Brian O’Nolan, better known as Flann O’Brien and Myles na gCopaleen, would have been 101 today. And you might think that, after the orgy of celebrations during last year’s centenary, there would now be a lull in activity. But not yet.

Striking an early blow for domination in the second century of Mylesian studies, his native Strabane and its Donegal neighbour Lifford will combine next Friday in the first annual Flann O’Brien Literary Festival Weekend.

The event is hosted jointly by the De Selby Institute – named after the mad scientist of the O’Brien novels – and the Riverine Autumn School, which is part of a visionary cross-Border reconciliation project announced last year.

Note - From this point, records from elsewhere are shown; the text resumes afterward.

(** [strings.HasPrefix] answers true exactly for the strings that continue
    the prefix. *)
Lemma HasPrefix_spec (s prefix : string) :
  HasPrefix s prefix = true <-> exists rest, s = (prefix ++ rest)%string.
Proof.
  unfold HasPrefix. revert s.
  induction prefix as [|c prefix IH]; intro s.
  - split; [intros _; exists s; reflexivity|]. intros _. destruct s; reflexivity.
  - destruct s as [|d s]; cbn.
    + split; [discriminate|]. intros [rest E]. discriminate E.
    + destruct (ascii_dec c d) as [->|N].
      * rewrite IH. split; intros [rest E]; exists rest.
        -- rewrite E. reflexivity.
        -- injection E as E. exact E.
      * split; [discriminate|]. intros [rest E]. injection E as E _.
        contradiction N. symmetry. exact E.
Qed.

Section Selector.
Context `{Host}.
Variable pass : Pass.

(** What a report says when there is one. *)
Lemma analyzeSelectorExpr_Some (X : Node) (Sel : option Ident) (r : Report) :
  analyzeSelectorExpr pass X Sel = Some r ->
  exists sel,
    Sel = Some sel
    /\ isProtoMessage (TypesInfo pass) X = true
    /\ HasPrefix (Name sel) "Get" = false
    /\ methodExists (TypesInfo pass) X ("Get" ++ Name sel) = true
    /\ r = {| Range := SelectorExpr X Sel;
              From := formatNode (Fset pass) (SelectorExpr X Sel);
              To := (formatNode (Fset pass) X ++ ".Get" ++ Name sel ++ "()")%string;
              SelectorEdit := {| Edit_Range := sel;
                                 Edit_From := Name sel;
                                 Edit_To := ("Get" ++ Name sel ++ "()")%string |} |}.
Proof.
  unfold analyzeSelectorExpr.
  destruct (isProtoMessage (TypesInfo pass) X) eqn:P; [|discriminate].
  destruct Sel as [sel|]; [|discriminate]. cbn [negb].
  destruct (HasPrefix (Name sel) "Get") eqn:G; [discriminate|].
  destruct (methodExists (TypesInfo pass) X ("Get" ++ Name sel)) eqn:M; [|discriminate].
  intro E. injection E as <-. exists sel. repeat split; assumption.
Qed.

End Selector.

(** X1. A selector is reported exactly when it has a field identifier whose
    name does not begin with [Get], its base is a message in scope and the
    type of the base declares the accessor [Get] followed by the field
    name. *)
Theorem reported_exactly_when `{Host} (pass : Pass) (X : Node) (Sel : option Ident) :
  (exists r, analyzeSelectorExpr pass X Sel = Some r)
  <-> exists sel,
        Sel = Some sel
        /\ (forall rest, Name sel <> ("Get" ++ rest)%string)
        /\ isProtoMessage (TypesInfo pass) X = true
        /\ methodExists (TypesInfo pass) X ("Get" ++ Name sel) = true.
Proof.
  split.
  - intros [r A]. apply analyzeSelectorExpr_Some in A as [sel [E [P [G [M _]]]]].
    exists sel. repeat split; try assumption.
    intros rest N.
    assert (T : HasPrefix (Name sel) "Get" = true)
      by (apply HasPrefix_spec; exists rest; exact N).
    rewrite G in T. discriminate T.
  - intros [sel [-> [G [P M]]]]. unfold analyzeSelectorExpr. rewrite P. cbn [negb].
    destruct (HasPrefix (Name sel) "Get") eqn:E.
    + apply HasPrefix_spec in E as [rest E]. contradiction (G rest E).
    + rewrite M. eexists. reflexivity.
Qed.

I slipped the adjectives “mad” and “visionary” into that last sentence for a reason: because, in fairness to De Selby, the terms are often interchangeable. Something today’s other birthday boy knew well.

Robert H Goddard was born 130 years ago in Massachusetts, and his interest in space travel was partly the result of reading The War of the Worlds when he was 16. But a year after that, while exploring the relatively modest altitudes of a cherry tree one day, he had something of an epiphany.

“It was one of the quiet, colourful afternoons of sheer beauty which we have in October in New England, and as I looked toward the fields at the east, I imagined how wonderful it would be to make some device which had even the possibility of ascending to Mars, and how it would look on a small scale, if sent up from the meadow at my feet.” Like many visionaries, Goddard was also a modest man, who did not seek publicity except from those who could advance his ideas. Thus his 1920 paper, A Method for Reaching Extreme Altitudes – which discussed the possibility of sending rockets to the moon – was targeted mainly at the Smithsonian Institute.

Unfortunately those smart-arsed know-nothings at the New York Times also heard about it, and turned Goddard into a celebrity – of the “national laughingstock” variety, as he said himself – with a front-paged story and editorial.

In the latter, they lectured him on the hare-brained nature of his rocket schemes. It was impossible to propel anything in a vacuum, the paper wrote. Everybody knew that.

Although he did subsequently launch the world’s first liquid-fuelled rocket, and also had the patent for a multiple-stage rocket of the kind that would eventually take man to the moon, Goddard didn’t live to see the age of space travel.